# Required work
Two lines below mark the span: the one containing "wp_step. eapply wp_mono;" and the one containing "destruct (Z.testbit fl". Set down both, plus every line between, exactly as they stand, and nothing else.

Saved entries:
(* ===== verification/PrintfSession.v ===== *)
(** * Formatted output: theorems

    [vfprintf] on a stream prints what its format and arguments stand for, and three
    conversions that do not do what they should. *)

From stdpp Require Import base numbers gmap list.
From S2P Require Import Prelude CMem Words Ctype StrScan StrToNum Fds Stdio StdioSpec StdioWrite Printf PrintfDigits PrintfParse PrintfOut PrintfSpec PrintfFormat.
Open Scope Z_scope.

Section Session.
Context `{Dos}.
Implicit Types (σ τ : sstate) (f g : iob) (d e : fd) (h : handle).
Context (fmt_fp : Z → Z → Z → Z → Z → Z → M sstate Z) (strerror : Z → list Z) (wctomb : Z → option (list Z)).

(** [text] is in the file on the disk, at the position that the program saw, or the
    error indicator is set. *)
Definition delivered σ i f d h (text : list Z) τ : Prop :=
  framed i (iob_Descriptor f) σ τ ∧
  ∃ g e, printable τ i g e ∧ same_stream f d g e ∧
    (Z.testbit (iob_Flags g) 6 = true ∨
     ∃ h', stream τ i g e h' ∧ content h' = overwrite (lcontent f h) (lpos f h) text ∧ lpos g h' = lpos f h + lenZ text).

Lemma written_content text f h g h' :
  written text f h g h' → iob_BufferWriteBytes g = 0 →
  content h' = overwrite (lcontent f h) (lpos f h) text ∧ lpos g h' = lpos f h + lenZ text.
Proof.
  intros (_ & Ec & El) E0. split; [|done]. rewrite <- Ec. unfold lcontent, pending. rewrite E0. by rewrite overwrite_nil.
Qed.

Lemma fflush_delivers σ i f d h text τ :
  stream σ i f d h → printed σ i f d h text τ → wp (__fflush_r (Some i)) (fun _ υ => delivered σ i f d h text υ) τ.
Proof.
  intros HS [F (g & e & HP & SS & HE)]. unfold __fflush_r. wp_step. apply (printable_get HP). unfold __iob_write_buffer_is_valid.
  destruct (0 <? iob_BufferWriteBytes g) eqn:E; b2p.
  2: { wp_step. split; [done|]. exists g, e. split; [done|]. split; [done|]. destruct HE as [HE|(h' & HS' & HW)]; [by left|right].
       exists h'. split; [done|]. apply written_content; [done|]. destruct (pr_wf _ _ _ _ HP). lia. }
  assert (∀ r υ, delivered σ i f d h text υ → wp (if r <? 0 then mret EOF else mret OK) (fun _ υ => delivered σ i f d h text υ) υ) as Hend
    by (intros r υ HD; destruct (r <? 0); by wp_step).
  wp_step. pose proof (flush_keeps _ _ _ _ HP) as HK. destruct HE as [HE|(h' & HS' & HW)].
  - eapply wp_mono; [exact HK|]. intros r υ [[F2 (g2 & e2 & K1 & K2 & _ & K3)] _]. apply Hend. rewrite (ss_descriptor _ _ _ _ SS) in F2.
    split; [by eapply framed_trans|]. exists g2, e2. split; [done|]. split; [by eapply same_stream_trans|]. left. by apply K3.
  - eapply wp_mono; [exact (wp_and _ _ _ _ HK (flush_spec _ _ _ _ _ HS'))|].
    intros r υ [[[F2 (g2 & e2 & K1 & K2 & _ & K3)] _] [_ HE]]. apply Hend. rewrite (ss_descriptor _ _ _ _ SS) in F2.
    split; [by eapply framed_trans|]. destruct HE as [[_ (_ & g3 & Eg & _ & Hb)]|(g3 & d3 & h3 & HS3 & SS3 & HF)].
    + exists g2, e2. split; [done|]. split; [by eapply same_stream_trans|]. left. rewrite (pr_iob _ _ _ _ K1) in Eg. by simplify_eq.
    + exists g3, d3. assert (written [] g h' g3 h3) as W3 by (eapply flush_written; [exact HS'|apply HW|exact HF]).
      split; [eapply stream_printable; [exact HS3|apply W3]|]. split; [eapply same_stream_trans; [exact SS|exact SS3]|]. right. exists h3.
      split; [done|]. rewrite <- (app_nil_r text). apply written_content; [|by destruct HF as (_ & -> & _)].
      eapply written_trans; [exact HW|exact W3|apply (lpos_range HS)].
Qed.

(** C24: [vfprintf] on a stream with a format of text, [%%] and conversions of
    integers of every length, characters, strings and pointers, with any flags,
    widths and precisions, given in the format or as arguments, returns the number of
    characters of the text that the format and the arguments stand for, and that
    text is in the file on the disk; if a write failed, the error indicator is set,
    and the number is returned all the same. *)
Theorem vfprintf_prints σ i f d h fmt its ap text :
  stream σ i f d h → iob_BufferReadBytes f = 0 → Z.testbit (iob_Flags f) 8 = true →
  cstr (mem (sc σ)) fmt (format_text its) → Forall valid_item its → lenZ (format_text its) < 4294967296 →
  prints (mem (sc σ)) its ap text → lenZ text <= INT_MAX_ →
  wp (vfprintf fmt_fp strerror wctomb i fmt ap) (fun r τ => r = lenZ text ∧ delivered σ i f d h text τ) σ.
Proof.
  intros HS HR H8 Hf Hv Hlen HT Htext. unfold vfprintf, __vfprintf_r. wp_step.
  eapply wp_mono; [by apply (printf_core_spec HS fmt_fp strerror wctomb fmt its ap text)|]. intros r τ [-> HP].
  rewrite (proj2 (Z.eqb_neq (lenZ text) EOF)) by (pose proof (lenZ_nonneg text); unfold EOF; lia). cbn [negb].
  pose proof HP as [_ (g & e & HPr & SS & _)]. wp_step. apply (printable_get HPr).
  unfold IOBF_NO_NUL. rewrite FLAG_IS_CLEAR_bit, (ss_mode _ _ _ _ SS), H8 by lia. cbn [negb]. wp_step. wp_step. wp_step.
  eapply wp_mono; [exact (fflush_delivers σ i f d h text τ HS HP)|]. intros r υ HD. by wp_step.
Qed.

(** ** Conversions that do not print their argument *)

Lemma numeral_long n b x : 2 <= b → b ^ Z.of_nat n <= x → ∀ m, (n < m)%nat → (n < length (numeral m b x))%nat.
Proof.
  intros Hb. revert x. induction n as [|n IH]; intros x Hx m Hm; (destruct m as [|m]; [lia|]); cbn [numeral].
  - cbn in Hx. rewrite (proj2 (Z.eqb_neq x 0)) by lia. rewrite length_app. cbn. lia.
  - rewrite Nat2Z.inj_succ, Z.pow_succ_r in Hx by lia. pose proof (Z.pow_pos_nonneg b (Z.of_nat n) ltac:(lia) ltac:(lia)).
    rewrite (proj2 (Z.eqb_neq x 0)) by lia. rewrite length_app. cbn.
    assert (n < length (numeral m b (x / b)))%nat by (apply IH; [apply Z.div_le_lower_bound; lia|lia]). lia.
Qed.

(** C37: [%b] of an int that is negative stores 64 digits into a buffer of 40 bytes,
    whatever the flags, width and precision are: its argument is taken as a signed
    number and extended to 64 bits. *)
Theorem printf_b_overruns i cnt ps w p xp fl u ap σ :
  s32 u < 0 →
  ('(a, ap) ← pop_arg (state_entry _BARE chr_b) (VWord u :: ap); convert fmt_fp strerror wctomb i cnt ps chr_b w p xp fl a) σ = Fault.
Proof.
  intros Hu. assert (s32 (u32 u) = s32 u) as E by apply wrap_word.
  change (state_entry _BARE chr_b) with _INT.
  change ((_ ← store_digits (fmt_b (u64 (s32 (u32 u))) 32);
           finish (i := i) cnt w (conv_b chr_b (u64 (s32 (u32 u))) p xp (fixed fl))) σ = Fault).
  set (x := u64 (s32 (u32 u))). assert (9223372036854775808 <= x < 18446744073709551616) as Hx.
  { unfold x. rewrite E. unfold u64, s32 in *. pose proof (Z.mod_pos_bound (u + 2147483648) 4294967296 ltac:(lia)).
    rewrite <- (Z.mod_add _ 1), Z.mod_small by lia. lia. }
  assert (sizeof_buf < lenZ (fmt_b x 32)) as HL.
  { rewrite fmt_b_digits by (auto; lia). unfold text_of, lenZ. rewrite length_fmap. change sizeof_buf with 40.
    pose proof (numeral_long 63 2 x ltac:(lia) ltac:(apply Hx) 64 ltac:(lia)). unfold digits_of. lia. }
  unfold store_digits. rewrite (proj2 (Z.leb_gt _ _) HL). reflexivity.
Qed.

(** [%ls] without a precision, and [%lc], print blanks up to the width and no
    character of the argument, whatever it is; the width, or 0, is returned. *)
Theorem printf_wide_nothing σ i f d h ps cnt w p xp fl a txt τ t :
  stream σ i f d h → printed σ i f d h txt τ → t = chr_C ∨ (t = chr_S ∧ p < 0) → 0 <= w <= INT_MAX_ → Z.testbit fl 16 = false →
  wp (convert fmt_fp strerror wctomb i cnt ps t w p xp fl a)
     (fun r υ => r = inr w ∧ printed σ i f d h (txt ++ replicate (Z.to_nat w) 32) υ) τ.
Proof.
  intros HS HP Ht Hw Hz.
  assert (∀ get q, q < 0 → wp (r ← conv_wide wctomb i get w q (fixed fl); mret (match r with inl e => inl (Some e) | inr l => inr l end))
    (fun r υ => r = inr w ∧ printed σ i f d h (txt ++ replicate (Z.to_nat w) 32) υ) τ) as Hc.
  { intros get q Hq. wp_step. unfold conv_wide. wp_step. unfold wide_length.
    apply (wp_loop _ (fun v υ => v = (0, 0) ∧ υ = τ) _ (fun _ => 0)); [|done|done|lia].
    intros v υ [-> ->]. rewrite (proj2 (Z.ltb_ge 0 q)) by lia. wp_step. cbn [Z.ltb Z.compare].
    wp_step. eapply wp_mono; [apply (pad_spec HS); [exact HP|unfold is_byte; lia..]|]. intros [] τ1 H1.
    wp_step. unfold wide_out. apply (wp_loop _ (fun v υ => v = (0, 0) ∧ υ = τ1) _ (fun _ => 0)); [|done|done|lia].
    intros v υ [-> ->]. wp_test. wp_step. wp_step.
    eapply wp_mono; [apply (pad_spec HS); [exact H1|unfold is_byte; lia..]|]. intros [] τ2 H2. wp_step. wp_step. split; [f_equal; lia|].
    rewrite <- app_assoc in H2. revert H2. unfold padding, LEFT_ADJ, ZERO_PAD.
    rewrite !has_lor, !has_bit, !Z.lxor_spec, !fixed_bit, !Z.pow2_bits_eqb, Hz, Z.sub_0_r by lia.
    destruct (Z.testbit fl 13); cbn; by rewrite ?app_nil_r. }
  destruct Ht as [-> |[-> Hp]]; [exact (Hc _ (-1) ltac:(lia))|exact (Hc _ p Hp)].
Qed.
End Session.

(** ** Evaluation *)

(** "%+05d|%-*s%%" with 42, 4 and "hi". *)
Lemma vfprintf_prints_witness :
  let its := [Spec [43; 48] (Given 5) None (KInt Mnone Id); Char 124; Spec [45] Star None KString; Percent] in
  let text := [43; 48; 48; 52; 50; 124; 104; 105; 32; 32; 37] in
  let h := ([65; 66], 2) in
  let f := Iob 312 [0; 0; 0; 0] 4 0 0 0 0 0 in
  let σ := open_file (CState (write_bytes (write_bytes ∅ 200 [104; 105; 0]) 100 (format_text its ++ [0])) 0) f h in
  format_text its = [37; 43; 48; 53; 100; 124; 37; 45; 42; 115; 37; 37] ∧
  wp (vfprintf (H := disk 100) (fun _ _ _ _ _ _ => fault) (fun _ => []) (fun _ => None) 0 100 [VWord 42; VWord 4; VWord 200])
     (fun r τ => r = 11 ∧ delivered (H := disk 100) σ 0 f (disk_fd h) h text τ) σ.
Proof.
  intros its text h f σ. split; [vm_compute; reflexivity|].
  assert (stream (H := disk 100) σ 0 f (disk_fd h) h) as HS by (by apply open_file_stream).
  apply (vfprintf_prints (H := disk 100) _ _ _ σ 0 f (disk_fd h) h 100 its [VWord 42; VWord 4; VWord 200] text HS).
  - reflexivity.
  - reflexivity.
  - apply cstrb_sound. vm_compute. reflexivity.
  - unfold its. rewrite !Forall_cons, Forall_nil. unfold valid_item. split_and!; try done; by apply (bool_decide_unpack _).
  - vm_compute. reflexivity.
  - eapply (prints_spec _ [43; 48] (Given 5) None (KInt Mnone Id) _ _ false 5 _ None _ [43; 48; 48; 52; 50] [VWord 4; VWord 200]
      [124; 104; 105; 32; 32; 37]); [reflexivity|reflexivity| |].
    { exact (shows_int _ _ 5 None Mnone Id [VWord 42; VWord 4; VWord 200] 42 [VWord 4; VWord 200] eq_refl). }
    apply prints_char. eapply (prints_spec _ [45] Star None KString _ _ false 4 [VWord 200] None [VWord 200] [104; 105; 32; 32] [] [37]);
      [reflexivity|reflexivity| |apply prints_percent, prints_nil].
    apply (shows_string _ (style_of [45] false) 4 None 200 [] [104; 105]); [done|].
    split; [apply bytes_atb_sound; vm_compute; reflexivity|]. split; [repeat constructor; lia|]. split; [done|]. right. vm_compute. reflexivity.
  - done.
Defined.

Lemma printf_b_overruns_witness :
  ('(a, ap) ← pop_arg (H := disk 100) (state_entry _BARE chr_b) [VWord 4294967295];
   convert (H := disk 100) (fun _ _ _ _ _ _ => fault) (fun _ => []) (fun _ => None) 0 0 0 chr_b 0 (-1) false 0 a)
  (open_file (CState ∅ 0) (rw_iob [0; 0; 0; 0] 0 0 0) ([], 0)) = Fault.
Proof. apply printf_b_overruns. reflexivity. Defined.

(** The wide characters of "ab" are at 200. *)
Lemma printf_wide_nothing_witness :
  let h := ([], 0) in
  let f := rw_iob [0; 0; 0; 0] 0 0 0 in
  let σ := open_file (CState (write_bytes ∅ 200 [0; 0; 0; 97; 0; 0; 0; 98; 0; 0; 0; 0]) 0) f h in
  wp (convert (H := disk 100) (fun _ _ _ _ _ _ => fault) (fun _ => []) (fun c => Some [c]) 0 0 _LPRE chr_S 3 (-1) false 0 (Arg 0 200 0))
     (fun r υ => r = inr 3 ∧ printed (H := disk 100) σ 0 f (disk_fd h) h [32; 32; 32] υ) σ.
Proof.
  intros h f σ. assert (stream (H := disk 100) σ 0 f (disk_fd h) h) as HS by (by apply open_file_stream).
  apply (printf_wide_nothing (H := disk 100) _ _ _ σ 0 f (disk_fd h) h _LPRE 0 3 (-1) false 0 (Arg 0 200 0) [] σ chr_S HS).
  - by apply printed_start.
  - right. done.
  - done.
  - reflexivity.
Defined.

# Task response
    wp_step. eapply wp_mono; [apply (pad_spec HS); [exact HP|unfold is_byte; lia..]|]. intros [] τ1 H1.
    wp_step. unfold wide_out. apply (wp_loop _ (fun v υ => v = (0, 0) ∧ υ = τ1) _ (fun _ => 0)); [|done|done|lia].
    intros v υ [-> ->]. wp_test. wp_step. wp_step.
    eapply wp_mono; [apply (pad_spec HS); [exact H1|unfold is_byte; lia..]|]. intros [] τ2 H2. wp_step. wp_step. split; [f_equal; lia|].
    rewrite <- app_assoc in H2. revert H2. unfold padding, LEFT_ADJ, ZERO_PAD.
    rewrite !has_lor, !has_bit, !Z.lxor_spec, !fixed_bit, !Z.pow2_bits_eqb, Hz, Z.sub_0_r by lia.
    destruct (Z.testbit fl 13); cbn; by rewrite ?app_nil_r. }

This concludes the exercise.